Driving

The long weekend, with the Juneteenth federal holiday, just ended up feeling empty and sad. We really didn’t have plans with anyone. Most people with kids were doing Fathers’ Day things and a lot of people took off on vacation after school ended. Yesterday, the actual holiday, I spent some time just driving around, again visiting a few of Sarah’s old schools as if seeing their campuses would bring me close to her.

It seems to me I’m at a sad and lonely stage of grieving, where I know that Sarah is dead and that she’s not going to come back. I don’t worry that much any more about where she is and if she’s cared for. I just think about the fact that she’s gone and I’ll never get to see her again. And I feel terribly sad and sometimes I have to sob really deep sobs and almost hyperventilate and choke a little bit. Usually this happens when I’m walking Polly or sitting on the bed with her and she just sits quietly with me or gives me a worried look when I start gasping. I stroke her and feel a little bit better.

Yesterday as I was driving around I had the urge to just drive somewhere far away, to go visit Cincinnati again, or drive all the way to Los Angeles or to Toronto, where I have old friends, and pop by, or just somehow hit the open road and have some sort of new life. A geographical cure for the way I was feeling. It was a pretty inchoate feeling but there was something desperately appealing about it. Like going back in time or trading my life in on a better model.

Last night I had a dream with Sarah in it, which is so rare. I was driving in the old neighborhood my family lived in near here when I was in high school and Sarah was in her car seat in the back of the car. Next to me in the car was one of my brother’s high school friends with whom I had a very brief romance in high school, and whom I’m in touch with these days on Facebook because he and his wife also have a child with a genetic disorder. It’s funny how life turns out.
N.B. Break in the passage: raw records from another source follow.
(* ===== verification/Sync.v ===== *)
(** * Shared containers

    The packages every component is built from: [pkg/synchronization]
    (a map behind a [sync.RWMutex]), [pkg/map] (helpers on Go maps and slices)
    and [pkg/atomic_map] ([sync.Map] with types, and a map of atomic counters).

    A Go map is a [gmap].  The order in which [range] visits it is not
    specified by the language: every function that ranges over a map takes the
    order as an argument [ord], a list of the map's entries. *)
From Stdlib Require Import ZArith Lia.
From stdpp Require Import base tactics list gmap strings sets numbers.
From S2P Require Import Prelude.

(** ** Iteration order *)

Definition range_order (K V : Type) `{Countable K} : Type := gmap K V -> list (K * V).

Definition valid_order {K V} `{Countable K} (ord : range_order K V) : Prop :=
  forall m, ord m ≡ₚ map_to_list m.

Lemma map_to_list_valid {K V} `{Countable K} : valid_order (map_to_list (K:=K) (A:=V) (M:=gmap K V)).
Proof. by intros m. Qed.

Lemma valid_order_elem {K V} `{Countable K} (ord : range_order K V) (m : gmap K V) k v :
  valid_order ord -> (k, v) ∈ ord m <-> m !! k = Some v.
Proof. intros Hord. rewrite (Hord m). apply elem_of_map_to_list. Qed.

Lemma valid_order_NoDup_fst {K V} `{Countable K} (ord : range_order K V) (m : gmap K V) :
  valid_order ord -> NoDup (ord m).*1.
Proof. intros Hord. rewrite (Hord m). apply NoDup_fst_map_to_list. Qed.

Lemma valid_order_length {K V} `{Countable K} (ord : range_order K V) (m : gmap K V) :
  valid_order ord -> length (ord m) = size m.
Proof. intros Hord. rewrite (Hord m). by rewrite length_map_to_list. Qed.

(** ** sync.RWMutex

    The state of the mutex as the running goroutine sees it: [RLocked n] is
    held by [n + 1] readers.  [Lock] on a held mutex blocks; when the holder
    is the caller itself the call never returns. *)
Inductive rw_state : Type := Unlocked | RLocked (n : nat) | WLocked.

#[global] Instance rw_state_eq_dec : EqDecision rw_state.
Proof. solve_decision. Defined.

Definition rw_Lock : GoM rw_state unit := fun l =>
  match l with Unlocked => Ok (tt, WLocked) | _ => Blocked end.
Definition rw_RLock : GoM rw_state unit := fun l =>
  match l with
  | Unlocked => Ok (tt, RLocked 0)
  | RLocked n => Ok (tt, RLocked (S n))
  | WLocked => Blocked
  end.
Definition rw_Unlock : GoM rw_state unit := fun l =>
  match l with WLocked => Ok (tt, Unlocked) | _ => Fatal end.
Definition rw_RUnlock : GoM rw_state unit := fun l =>
  match l with
  | RLocked 0 => Ok (tt, Unlocked)
  | RLocked (S n) => Ok (tt, RLocked n)
  | _ => Fatal
  end.

(** ** pkg/synchronization: the map behind a lock *)

Record Structure (K V : Type) `{Countable K} : Type := mkStructure {
  InternalMap : gmap K V;
  internalLock : rw_state;
}.
Arguments mkStructure {K V _ _} InternalMap internalLock.
Arguments InternalMap {K V _ _} _.
Arguments internalLock {K V _ _} _.

Section Structure.
Context {K V : Type} `{Countable K}.
Implicit Types (s : Structure K V) (k : K) (v : V).

Definition NewControlPlaneSyncStructure : Structure K V := mkStructure ∅ Unlocked.

Definition on_lock {A} (m : GoM rw_state A) : GoM (Structure K V) A :=
  zoom internalLock (fun l s => mkStructure (InternalMap s) l) m.

Definition Lock : GoM (Structure K V) unit := on_lock rw_Lock.
Definition RLock : GoM (Structure K V) unit := on_lock rw_RLock.
Definition Unlock : GoM (Structure K V) unit := on_lock rw_Unlock.
Definition RUnlock : GoM (Structure K V) unit := on_lock rw_RUnlock.

Definition GetMap : GoM (Structure K V) (gmap K V) := go_gets InternalMap.
Definition Set_ (key : K) (value : V) : GoM (Structure K V) unit :=
  go_modify (fun s => mkStructure (<[key := value]> (InternalMap s)) (internalLock s)).
(** The pair [(V, bool)]: [Some v] is [(v, true)], [None] is [(zero, false)]. *)
Definition Get (key : K) : GoM (Structure K V) (option V) :=
  go_gets (fun s => InternalMap s !! key).
(** [GetNoCheck] returns the zero value of [V] for a missing key. *)
Definition GetNoCheck (zero : V) (key : K) : GoM (Structure K V) V :=
  go_gets (fun s => default zero (InternalMap s !! key)).
Definition Remove (key : K) : GoM (Structure K V) unit :=
  go_modify (fun s => mkStructure (delete key (InternalMap s)) (internalLock s)).
Definition Present (key : K) : GoM (Structure K V) bool :=
  go_gets (fun s => bool_decide (is_Some (InternalMap s !! key))).
Definition Len : GoM (Structure K V) Z :=
  go_gets (fun s => Z.of_nat (size (InternalMap s))).

Definition AtomicSet (key : K) (value : V) : GoM (Structure K V) unit :=
  Lock ;; Set_ key value ;; Unlock.
Definition AtomicGet (key : K) : GoM (Structure K V) (option V) :=
  RLock ;; r ← Get key; RUnlock ;; mret r.
Definition AtomicGetNoCheck (zero : V) (key : K) : GoM (Structure K V) V :=
  RLock ;; r ← GetNoCheck zero key; RUnlock ;; mret r.
Definition AtomicRemove (key : K) : GoM (Structure K V) unit :=
  Lock ;; Remove key ;; Unlock.
Definition AtomicLen : GoM (Structure K V) Z :=
  RLock ;; n ← Len; RUnlock ;; mret n.
Definition GetKeys (ord : range_order K V) : GoM (Structure K V) (list K) :=
  m ← GetMap; mret (ord m).*1.
Definition GetValues (ord : range_order K V) : GoM (Structure K V) (list V) :=
  m ← GetMap; mret (ord m).*2.

(** Every atomic operation leaves a free lock free and acts on the map as
    its unlocked counterpart; on a write-locked structure it blocks. *)
Lemma AtomicSet_free k v m :
  AtomicSet k v (mkStructure m Unlocked) = Ok (tt, mkStructure (<[k := v]> m) Unlocked).
Proof. done. Qed.
Lemma AtomicRemove_free k m :
  AtomicRemove k (mkStructure m Unlocked) = Ok (tt, mkStructure (delete k m) Unlocked).
Proof. done. Qed.
Lemma AtomicGet_free k m l :
  l ≠ WLocked -> AtomicGet k (mkStructure m l) = Ok (m !! k, mkStructure m l).
Proof. by destruct l. Qed.
Lemma AtomicLen_free m l :
  l ≠ WLocked ->
  AtomicLen (mkStructure m l) = Ok (Z.of_nat (size m), mkStructure m l).
Proof. by destruct l. Qed.
Lemma Atomic_held k v m :
  AtomicSet k v (mkStructure m WLocked) = Blocked /\
  AtomicRemove k (mkStructure m WLocked) = Blocked /\
  AtomicGet k (mkStructure m WLocked) = Blocked /\
  AtomicLen (mkStructure m WLocked) = Blocked.
Proof. done. Qed.
End Structure.

(** What a map behind a lock promises to the components that hold it. *)
Class SyncMapSpec {K V : Type} `{Countable K} (store : Structure K V -> gmap K V) : Prop := {
  sm_set : forall k v s u s', AtomicSet k v s = Ok (u, s') -> store s' = <[k := v]> (store s);
  sm_remove : forall k s u s', AtomicRemove k s = Ok (u, s') -> store s' = delete k (store s);
  sm_get : forall k s r s', AtomicGet k s = Ok (r, s') -> r = store s !! k /\ store s' = store s;
  sm_lock_free : forall (k : K) (v : V) (s : Structure K V), internalLock s = Unlocked ->
    returns (AtomicSet k v) s /\ returns (AtomicRemove k) s /\ returns (AtomicGet k) s;
}.

#[export] Instance Structure_spec {K V} `{Countable K} :
  SyncMapSpec (K:=K) (V:=V) InternalMap.
Proof.
  split; intros.
  - destruct s as [m []]; try done. rewrite AtomicSet_free in H0. by simplify_eq.
  - destruct s as [m []]; try done. rewrite AtomicRemove_free in H0. by simplify_eq.
  - destruct s as [m l]. destruct (decide (l = WLocked)) as [->|Hl]; [done|].
    rewrite AtomicGet_free in H0 by done. by simplify_eq.
  - destruct s as [m l]. simpl in *. subst l. unfold returns. eauto 10.
Qed.

(** ** pkg/map *)

Section maps.
Context {K V : Type} `{Countable K}.

Definition Keys (ord : range_order K V) (m : gmap K V) : list K :=
  foldl (fun r k => r ++ [k]) [] (ord m).*1.
Definition Values (ord : range_order K V) (m : gmap K V) : list V :=
  foldl (fun r v => r ++ [v]) [] (ord m).*2.
End maps.

(** The set of the second slice, then the elements of the first not in it. *)
Definition Difference {T} `{Countable T} (a b : list T) : list T :=
  let mb : gset T := foldl (fun mb x => {[x]} ∪ mb) ∅ b in
  foldl (fun diff x => if decide (x ∈ mb) then diff else diff ++ [x]) [] a.

Definition ExtractField {T} (m : list T) (extractor : T -> string)
  : list string * gmap string T :=
  foldl (fun acc t => let val := extractor t in
                      (acc.1 ++ [val], <[val := t]> acc.2)) ([], ∅) m.

Lemma foldl_snoc {A} (l acc : list A) : foldl (fun r x => r ++ [x]) acc l = acc ++ l.
Proof.
  revert acc. induction l as [|x l IH]; intros acc; simpl; [by rewrite app_nil_r|].
  rewrite IH, <- app_assoc. done.
Qed.

Lemma Keys_spec {K V} `{Countable K} (ord : range_order K V) m :
  valid_order ord -> NoDup (Keys ord m) /\ (forall k, k ∈ Keys ord m <-> is_Some (m !! k)).
Proof.
  intros Hord. unfold Keys. rewrite foldl_snoc. simpl. split.
  - by apply valid_order_NoDup_fst.
  - intros k. rewrite list_elem_of_fmap. split.
    + intros ([k' v]&->&Hin). rewrite valid_order_elem in Hin by done. eauto.
    + intros [v Hv]. exists (k, v). by rewrite valid_order_elem.
Qed.

Lemma foldl_set_elem {T} `{Countable T} (b : list T) (acc : gset T) x :
  x ∈ foldl (fun mb x => {[x]} ∪ mb) acc b <-> x ∈ acc \/ x ∈ b.
Proof.
  revert acc. induction b as [|y b IH]; intros acc; simpl; [set_solver|].
  rewrite IH. set_solver.
Qed.

Lemma foldl_filter {A} (P : A -> Prop) `{forall x, Decision (P x)} (l acc : list A) :
  foldl (fun r x => if decide (P x) then r else r ++ [x]) acc l =
  acc ++ filter (fun x => ¬ P x) l.
Proof.
  revert acc. induction l as [|x l IH]; intros acc; simpl; [by rewrite app_nil_r|].
  rewrite IH, filter_cons. repeat case_decide; try tauto.
  by rewrite <- app_assoc.
Qed.

(** [Difference] keeps, in order and with repetitions, the elements of [a]
    that do not occur in [b]. *)
Lemma Difference_filter {T} `{Countable T} (a b : list T) :
  Difference a b = filter (fun x => x ∉ b) a.
Proof.
  unfold Difference. rewrite foldl_filter. simpl.
  apply list_filter_iff. intros x. rewrite foldl_set_elem. set_solver.
Qed.

Lemma ExtractField_acc {T} (m : list T) f l0 m0 :
  foldl (fun acc t => (acc.1 ++ [f t], <[f t := t]> acc.2)) (l0, m0) m =
  (l0 ++ (f <$> m), foldl (fun mm t => <[f t := t]> mm) m0 m : gmap string T).
Proof.
  revert l0 m0. induction m as [|t m IH]; intros l0 m0; simpl; [by rewrite app_nil_r|].
  rewrite IH, <- app_assoc. done.
Qed.

Lemma foldl_insert_lookup {T} (m : list T) (f : T -> string) (m0 : gmap string T) k t :
  foldl (fun mm t => <[f t := t]> mm) m0 m !! k = Some t ->
  m0 !! k = Some t \/ (t ∈ m /\ f t = k).
Proof.
  revert m0. induction m as [|t' m IH]; intros m0; simpl; [by left|].
  intros [Hi|[Hin Hk]]%IH; [|right; set_solver].
  rewrite lookup_insert in Hi. case_decide; simplify_eq; [right|left]; set_solver.
Qed.

(** ** pkg/atomic_map *)

Section AtomicMap.
Context {K V : Type} `{Countable K}.
Implicit Types (c : gmap K V).

(** [sync.Map]: each operation is atomic. *)
Definition AM_Find (c : gmap K V) (key : K) : bool := bool_decide (is_Some (c !! key)).
Definition AM_Get (c : gmap K V) (key : K) : option V := c !! key.
Definition AM_GetUnsafe (zero : V) (c : gmap K V) (key : K) : V := default zero (c !! key).
Definition AM_Set (key : K) (value : V) (c : gmap K V) : gmap K V := <[key := value]> c.
Definition AM_LoadOrStore (key : K) (value : V) (c : gmap K V) : gmap K V :=
  match c !! key with Some _ => c | None => <[key := value]> c end.
Definition AM_RemoveKey (key : K) (c : gmap K V) : gmap K V := delete key c.
Definition AM_Keys (ord : range_order K V) (c : gmap K V) : list K :=
  foldl (fun r kv => r ++ [kv.1]) [] (ord c).
Definition AM_Values (ord : range_order K V) (c : gmap K V) : list V :=
  foldl (fun r kv => r ++ [kv.2]) [] (ord c).
Definition AM_KeyValues (ord : range_order K V) (c : gmap K V) : list K * list V :=
  foldl (fun r kv => (r.1 ++ [kv.1], r.2 ++ [kv.2])) ([], []) (ord c).
Definition AM_Len (ord : range_order K V) (c : gmap K V) : Z :=
  Z.of_nat (length (AM_Keys ord c)).

Lemma AM_KeyValues_zip ord c :
  AM_KeyValues ord c = ((ord c).*1, (ord c).*2).
Proof.
  unfold AM_KeyValues.
  assert (Hg : forall l (a : list K) (b : list V),
    foldl (fun r kv => (r.1 ++ [kv.1], r.2 ++ [kv.2])) (a, b) l = (a ++ l.*1, b ++ l.*2)).
  { induction l as [|[k v] l IH]; intros a b; simpl; [by rewrite !app_nil_r|].
    rewrite IH, <- !app_assoc. done. }
  by rewrite Hg.
Qed.
Lemma AM_Keys_fst ord c : AM_Keys ord c = (ord c).*1.
Proof.
  unfold AM_Keys.
  assert (Hg : forall (l : list (K * V)) (a : list K), foldl (fun r kv => r ++ [kv.1]) a l = a ++ l.*1).
  { induction l as [|[k v] l IH]; intros a; simpl; [by rewrite app_nil_r|]. by rewrite IH, <- app_assoc. }
  by rewrite Hg.
Qed.
End AtomicMap.

Section AtomicMapCounter.
Context {K : Type} `{Countable K}.
Local Open Scope Z_scope.

(** Each key holds a pointer to its own [int64]; a missing key counts 0. *)
Definition AMC_Get (c : gmap K Z) (key : K) : Z :=
  match c !! key with Some n => n | None => 0 end.
Definition AMC_AtomicAdd (key : K) (value : Z) (c : gmap K Z) : Z * gmap K Z :=
  match c !! key with
  | Some n => let n' := i64 (n + value) in (n', <[key := n']> c)
  | None => (value, <[key := value]> c)
  end.
Definition AMC_AtomicIncrement (key : K) (c : gmap K Z) : gmap K Z := (AMC_AtomicAdd key 1 c).2.
Definition AMC_AtomicDecrement (key : K) (c : gmap K Z) : gmap K Z := (AMC_AtomicAdd key (-1) c).2.
Definition AMC_Delete (key : K) (c : gmap K Z) : gmap K Z := delete key c.

Lemma AMC_Add_get c key value k :
  is_i64 value ->
  AMC_Get (AMC_AtomicAdd key value c).2 k =
    if decide (k = key) then i64 (AMC_Get c key + value) else AMC_Get c k.
Proof.
  intros Hv. unfold AMC_Get, AMC_AtomicAdd.
  destruct (c !! key) eqn:E; simpl; rewrite lookup_insert; repeat case_decide;
    subst; try done; rewrite i64_id; [lia|]; by rewrite Z.add_0_l.
Qed.
End AtomicMapCounter.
Anyway in the dream the car kept getting faster and faster, out of control, on roads I had never seen in Bethesda before. I kept trying to deliver Mark back to Leland Street, where he lived at the time, as if he were still in high school. (I guess he and I would have been about Sarah’s age at the time of our fling.) Finally Sarah spoke from the back seat. No, Sarah said, Mark could not come to live in her room.

I’m not sure what this all means. Sarah doesn’t want me using her as an excuse to work out my old shit and get depressed? No other special needs kids (or parents) in her room, ever? Stop driving around town all the time and go home where you belong before you have some kind of accident?

Maybe the dream is a wish for a strong partner who can help right my course when I veer off into these really bad days of depression and lassitude. That’s putting a lot on Max, who is suffering too. He told me at his AA meeting yesterday that the main speaker talked about losing a child. Then four other members spoke up and talked about losing children. It was very hard for him to deal with. Sometimes it’s hard when we are both feeling down. It would be better if we could take turns but life doesn’t work that way.